If you have the choice, you should still use UTF-8
In fact, the Windows system's own programs have fully shifted to Unicode, and GBK is just a stopgap measure to cope with Chinese standards.
The text encoding of GBK is represented by double bytes, that is, both Chinese and English characters are represented by double bytes. However, in order to distinguish Chinese, the highest bit is set to 1.
As for UTF-8 encoding, it is a multi-byte encoding used to solve international characters. It uses 8 bits (that is, one byte) for English and 24 bits (three bytes) for Chinese. For forums with many English characters, UTF-8 is used to save space.
GBK contains all Chinese characters,
UTF-8 contains characters needed by all countries in the world.
GBK is a standard that is compatible with GB2312 after being expanded based on the national standard GB2312 (it seems that it is not a national standard yet)
UTF-8 encoded text can be displayed on various browsers in various countries that support the UTF8 character set.
For example, if it is UTF8 encoding, Chinese can also be displayed on foreigners' English IE without them needing to download IE's Chinese language support package.
Therefore, for forums with a lot of English, each character takes up 2 bytes when using GBK, but only takes up one byte when using UTF-8 English.
Please note: Although the UTF-8 version has good international compatibility, the Chinese version requires 50% more database storage space than the GBK/BIG5 version, so it is not recommended and can only be used by users with special requirements for international compatibility.
Simply put:
For forums with many Chinese characters, it is appropriate to use GBK encoding to save database space.
For forums with a lot of English, it is appropriate to use UTF-8 to save database space.
What are the differences between gbk and gb2312
First of all, everyone needs to understand what is gbk? What is gb2312? We need to know that they are all a kind of character encoding. Of course, there are many kinds of character encodings.
The character encoding can be understood like this:
What is stored in the computer are binary values of 0 and 1.
8 bits correspond to a byte, commonly expressed in hexadecimal.
So what if we want to see the characters we want displayed on the computer instead of various numbers 0 and 1?
Here we need to make the computer convert the corresponding hexadecimal values it stores into corresponding characters, including characters in other languages such as English and Chinese, and then output them to the screen.
So encoding means defining a set of rules to specify which values correspond to which characters.
Then character encoding defines a set of rules that specifies which value among so many values stored in the computer corresponds to which letter is displayed on the computer screen.
To sum up, everyone should be able to understand that GBK and GB2312 are character encodings.
Let’s talk about their differences and similarities in detail below:
Similar points:
1. GBK and GB2312 are both 16-bit!
2. They are usually used within the meta tags of web pages.
Differences:
1. GBK character encoding supports Simplified Chinese and Traditional Chinese!
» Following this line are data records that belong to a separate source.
(** An authorization survives storage: the document of a constructed
    authorization, written in canonical form and parsed back, is read as exactly
    that authorization. *)
Theorem authorization_round_trip a d : check_authorization a = Ok a -> (forall t, t ∈ a -> exists m, attestation_of m = Ok t) ->
  loads (canonical_bytes (authorization_document a)) = Some d -> authorization_from_document d = Ok a.
Proof.
  intros Hc Ha Hl. unfold canonical_bytes in Hl. rewrite loads_dumps_norm in Hl.
  - injection Hl as <-. change (norm (authorization_document a)) with
      (JObj [("attestations", JList (map norm (map (fun t => JObj (attestation_document t)) a))); ("schema_version", JInt 1)]).
    unfold authorization_from_document. rewrite object_reads by apply Permutation_swap. cbn [rbind].
    change (get "schema_version" _) with (JInt 1). cbv iota. change (is_one (JInt 1)) with true. cbv iota.
    match goal with |- match ?g with _ => _ end = _ => change g with (JList (map norm (map (fun t => JObj (attestation_document t)) a))) end. cbv iota.
    rewrite map_map. erewrite map_result_map with (h := id); [by rewrite map_id|]. intros t Ht. destruct (Ha t Ht) as [m Hm]. exact (stored_attestation m t Hm).
  - unfold authorization_document. apply object_wf; [apply (bool_decide_unpack _); vm_compute; exact I|]. intros k w E.
    apply elem_of_cons in E as [[= _ ->]|E]; [done|]. apply elem_of_cons in E as [[= _ ->]|E]; [|by apply elem_of_nil in E].
    cbn. apply forallb_forall. intros j Hj. apply in_map_iff in Hj as (t & <- & _). apply attestation_wf.
Qed.

(** ** A sample policy *)

Module SampleAttestations.
Definition digest_of (s : string) : string := ("sha256:" +:+ sha256_hexdigest s)%stdpp.
Definition bound (stage : string) : PrincipalBinding :=
  {| principal_id := ("p-" +:+ stage)%stdpp; p_stage := stage; administration_id := ("team-" +:+ stage)%stdpp;
     p_key_id := ("k-" +:+ stage)%stdpp; public_key_digest := digest_of stage |}.
Definition policy : result verifier := new_verifier (map bound (_STAGES ++ ["receipt"])) "p-receipt" "k-receipt" 600.
Definition host : verifier :=
  match policy with Ok v => v | Raise _ => {| principals := []; receipt_principal := bound "receipt"; maximum_age := 0; policy_bytes := "" |} end.

(** A toy signature: the key's name and the hash of the bytes. *)
Definition sign_with (key bytes : string) : string := (key +:+ sha256_hexdigest bytes)%stdpp.
Definition accepts (p : PrincipalBinding) (bytes raw : string) : result bool := Ok (String.eqb raw (sign_with (p_key_id p) bytes)).

Definition unsigned (stage : string) (record decision : option string) (issued : string) : SignedAttestation :=
  {| t_stage := stage; t_principal := ("p-" +:+ stage)%stdpp; t_key := ("k-" +:+ stage)%stdpp; t_policy := policy_digest host;
     t_subject := digest_of "subject"; t_record := record; t_decision := decision; t_nonce := ("n-" +:+ stage)%stdpp;
     t_issued := issued; t_expires := "2026-01-01T00:05:00Z"; t_signature := "" |}.
Definition signed (t : SignedAttestation) : contract :=
  payload t ++ [("signature", JStr (b64encode (sign_with (t_key t) (canonical_bytes (JObj (payload t))))))].
Definition given : list contract :=
  [signed (unsigned "builder" None None "2026-01-01T00:00:01Z");
   signed (unsigned "verifier" (Some (digest_of "record")) None "2026-01-01T00:00:02Z");
   signed (unsigned "judge" (Some (digest_of "record")) (Some (digest_of "decision")) "2026-01-01T00:00:03Z");
   signed (unsigned "promoter" (Some (digest_of "record")) (Some (digest_of "decision")) "2026-01-01T00:00:03Z")].
Definition chain : authorization := Eval vm_compute in match map_result attestation_of given with Ok ts => ts | Raise _ => [] end.
Definition expected : expectation :=
  {| x_subject := digest_of "subject"; x_record := digest_of "record"; x_decision := digest_of "decision"; x_builder := "p-builder";
     x_evaluator := "p-verifier"; x_judge := "p-judge"; x_promoter := "p-promoter" |}.
Definition verified_at (now : string) : option (list string) :=
  match fromisoformat now with
  | Some d => match verify_authorization accepts host chain expected d with Ok out => Some (va_principals out) | Raise _ => None end
  | None => None
  end.

Example chain_verifies : verified_at "2026-01-01T00:01:00+00:00" = Some ["p-builder"; "p-verifier"; "p-judge"; "p-promoter"].
Proof. vm_compute. reflexivity. Qed.
Example chain_expires : verified_at "2026-01-01T00:05:00+00:00" = None.
Proof. vm_compute. reflexivity. Qed.
Example rejection_is_signed :
  (let? r := sign_rejection accepts (fun bytes => Ok (sign_with "k-receipt" bytes)) host (JObj [("reason", JStr "late"); ("attempt", JInt 2)]) in
   verify_rejection_receipt accepts host (JObj (rev r))) = Ok (JObj [("attempt", JInt 2); ("reason", JStr "late")]).
Proof. vm_compute. reflexivity. Qed.

(** The constructor accepts an age limit that no duration expresses; no
    authorization verifies under it. *)
Example oversized_age_accepted :
  is_ok (new_verifier (map bound (_STAGES ++ ["receipt"])) "p-receipt" "k-receipt" 86400000000000) = true
  /\ timedelta_seconds 86400000000000 = raise OverflowError "days=1000000000; must have magnitude <= 999999999"
  /\ timedelta_seconds 86399999999999 = Ok 86399999999999000000.
Proof. split_and!; vm_compute; reflexivity. Qed.

Lemma chain_built t : t ∈ chain -> exists m, attestation_of m = Ok t.
Proof.
  intros H. assert (E : map_result attestation_of given = Ok chain) by (vm_compute; reflexivity).
  destruct (map_result_elem _ _ _ _ E H) as (m & _ & Em). by exists m.
Qed.

Definition stored_chain : json := Eval vm_compute in default JNull (loads (canonical_bytes (authorization_document chain))).
Lemma authorization_round_trip_witness : authorization_from_document stored_chain = Ok chain.
Proof.
  apply (authorization_round_trip chain stored_chain); [vm_compute; reflexivity|exact chain_built|vm_compute; reflexivity].
Defined.

Lemma nonce_ids_identify_witness :
  ("p-judge" = "p-judge" /\ "n" = "n") \/ exists m m', m <> m' /\ sha256_hexdigest m = sha256_hexdigest m'.
Proof. exact (nonce_ids_identify host "p-judge" "n" "p-judge" "n" eq_refl). Defined.
End SampleAttestations.

End PromotionAuth.
(** A retry is read-only: once a batch whose entries all carry an
    idempotency key has been appended, appending it again returns the same
    sequence numbers and changes nothing, whatever the recorded time. *)
Theorem append_retry_idempotent s batch expected recorded recorded' seqs s' :
  store_ok s -> Forall (fun b => event_wf b.1 = true /\ is_Some b.2) batch ->
  append_batch batch expected recorded s = (Ok seqs, s') ->
  append_batch batch None recorded' s' = (Ok seqs, s').
Proof.
  intros Hok Hb H. pose proof (append_batch_ok _ _ _ _ _ _ Hok H) as Hok'.
  assert (Hro : read_only s = false).
  { unfold append_batch in H. rewrite run_writable in H. destruct (read_only s); [discriminate H|done]. }
  assert (Hkd : batch <> [] -> NoDup (omap snd batch)).
  { intros Hne. unfold append_batch in H. rewrite run_writable, Hro in H.
    rewrite bool_decide_eq_false_2 in H by (by intros E%nil_length_inv). rewrite !run_guard in H.
    destruct (distinct _) in H; [|discriminate H]. destruct (distinct (omap snd batch)) eqn:E in H; [|discriminate H].
    unfold distinct in E. by bool_hyps. }
  apply append_batch_outcome in H.
  inversion H as [|Hnil|n k Hne Hids Hex Hlen|keys ms ws st Hne Hids Hkeys Hro' Hi Hr]; subst.
  - unfold append_batch. by rewrite run_writable, Hro.
  - by apply append_batch_stored; auto.
  - apply append_batch_stored; [done|done|done|done|].
    apply (stored_batch_exists _ recorded batch (head_of s).1 (head_of s).2); [done|done| |].
    + intros x Hx. cbn. apply elem_of_app. by right.
    + apply insert_batch_ok in Hi as (_ & _ & -> & _). intros x Hx. cbn. apply elem_of_app. by right.
Qed.

(** An append is atomic: it raises and leaves the store untouched; or it
    finds every event of the batch stored with the same content and leaves the
    store untouched; or it adds exactly the rows of the batch, chained behind
    the head, at the next sequence numbers.  No stored event is lost or
    changed. *)
Theorem append_batch_atomic s batch expected recorded r s' :
  store_ok s -> append_batch batch expected recorded s = (r, s') ->
  match r with
  | Raise _ => s' = s
  | Ok seqs =>
      length seqs = length batch
      /\ ((s' = s /\ Forall2 (fun b n => exists row, row ∈ events_table s /\ sequence row = n
                                /\ _stored_event_matches_locked row b.1 = true) batch seqs)
          \/ (events_table s' = events_table s ++ batch_rows recorded (head_of s).1 (head_of s).2 batch
              /\ seqs = range_from (Z.of_nat (length (events_table s)) + 1) (length batch)
              /\ snapshots s' = snapshots s))
  end.
Proof.
  intros Hok H. apply append_batch_outcome in H as [e| ->|n k Hne Hids Hex ->|keys ms ws st Hne Hids Hkeys Hro Hi Hr].
  - done.
  - split; [done|]. left. split; [done|constructor].
  - split; [by rewrite range_from_length|]. left. split; [done|]. clear Hne Hids. revert n Hex.
    induction batch as [|[e key] batch IH]; intros n Hex; cbn [length]; [constructor|].
    cbn [length] in Hex. rewrite range_from_S in Hex |- *. cbn [map_result map] in Hex.
    take_ok Hex o Eo. take_ok Hex os Eos. injection Hex as -> ->. constructor; [|by apply IH].
    unfold existing_sequence in Eo. take_guard Eo E1. destruct (find_event s (event_id e)) as [row|] eqn:Ef.
    + take_guard Eo E2. take_guard Eo E3. injection Eo as <-. exists row. split; [|done].
      apply List.find_some in Ef as [Hin _]. by apply list_elem_of_In.
    + take_guard Eo E2. discriminate Eo.
  - split; [by rewrite range_from_length|]. right. cbn. by rewrite (head_of_ok s Hok).
Qed.

(** ** The views *)

(** The views show the state: same missions and work items, same statuses. *)
Record views_match (st : State) (vs : views) : Prop := {
  vm_keys : state_keys st;
  vm_missions_nodup : NoDup vs.1.*1;
  vm_work_nodup : NoDup vs.2.*1;
  vm_missions : forall k, mv_status <$> lookup_key k vs.1 = lookup_key k (missions st);
  vm_work : forall k, view_work <$> lookup_key k vs.2
                      = (fun w => {| w_mission_id := w_mission_id w; w_status := w_status w; evaluation_plan_digest := None;
                                     passed_evaluation_digest := None; evaluation_bundle_digest := None |})
                        <$> lookup_key k (work st) }.

Lemma views_match_step st e st' n vs :
  reduce_row st e = Ok st' -> views_match st vs -> views_match st' (mission_views st' n vs.1, work_views st' n vs.2).
Proof.
  intros H [Hk Hm Hw Hvm Hvw]. apply reduce_row_ok, reduce_event_sound in H.
  pose proof (reduction_keys _ _ _ H Hk) as [Hk1 Hk2]. pose proof (reduction_moves _ _ _ H) as Hmv.
  split; cbn [fst snd].
  - done.
  - by apply (NoDup_upsert (fun m => {| mv_status := m; mv_last_sequence := n; mv_state_digest := state_digest st' |})).
  - by apply (NoDup_upsert (fun w => {| wv_mission_id := w_mission_id w; wv_status := w_status w; wv_last_sequence := n;
                                        wv_state_digest := state_digest st' |})).
  - intros k. unfold mission_views.
    rewrite (lookup_key_upsert (fun m => {| mv_status := m; mv_last_sequence := n; mv_state_digest := state_digest st' |})) by done.
    destruct (Hmv k) as [Hmk _]. specialize (Hvm k).
    destruct (lookup_key k (missions st')) as [m'|]; [done|].
    destruct (lookup_key k (missions st)); [done|exact Hvm].
  - intros k. unfold work_views.
    rewrite (lookup_key_upsert (fun w => {| wv_mission_id := w_mission_id w; wv_status := w_status w; wv_last_sequence := n;
                                            wv_state_digest := state_digest st' |})) by done.
    destruct (Hmv k) as [_ Hwk]. specialize (Hvw k).
    destruct (lookup_key k (work st')) as [w'|]; [done|].
    destruct (lookup_key k (work st)); [done|exact Hvw].
Qed.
The full name of GBK is "Chinese Internal Code Expansion Specification" (GBK is the first letter of "National Standard" and "Extended" Chinese Pinyin, English name: Chinese Internal Code Specification), National Information Technology Standardization Technical Committee of the People's Republic of China, December 1, 1995 Formulated on December 15, 1995, the Standardization Department of the State Bureau of Technical Supervision and the Science and Technology and Quality Supervision Department of the Ministry of Electronic Industry jointly issued a letter of technical supervision on December 15, 1995. 229, defining it as a technical specification guidance document.
2. GB2312 only supports Simplified Chinese!
"Chinese Coded Character Set for Information Exchange" is a set of national standards published by the State Administration of Standards of China in 1980 and implemented on May 1, 1981. The standard number is GB 2312-1980.
The GB 2312 standard contains a total of 6763 Chinese characters, including 3755 first-level Chinese characters and 3008 second-level Chinese characters. At the same time, GB 2312 includes Latin letters, Greek letters, Japanese hiragana and katakana letters, and Russian Cyrillic letters. 682 full-width characters.
If your webpage is mainly for Chinese people who speak Chinese, it is very good to use GB2312 and GBK. The text storage volume should be small, which has some advantages. If your webpage is to be open to the world, and you use GB2312 and GBK as webpage encoding, some computer browsers do not have this encoding, and the Chinese character content of your webpage will become unrecognizable garbled characters.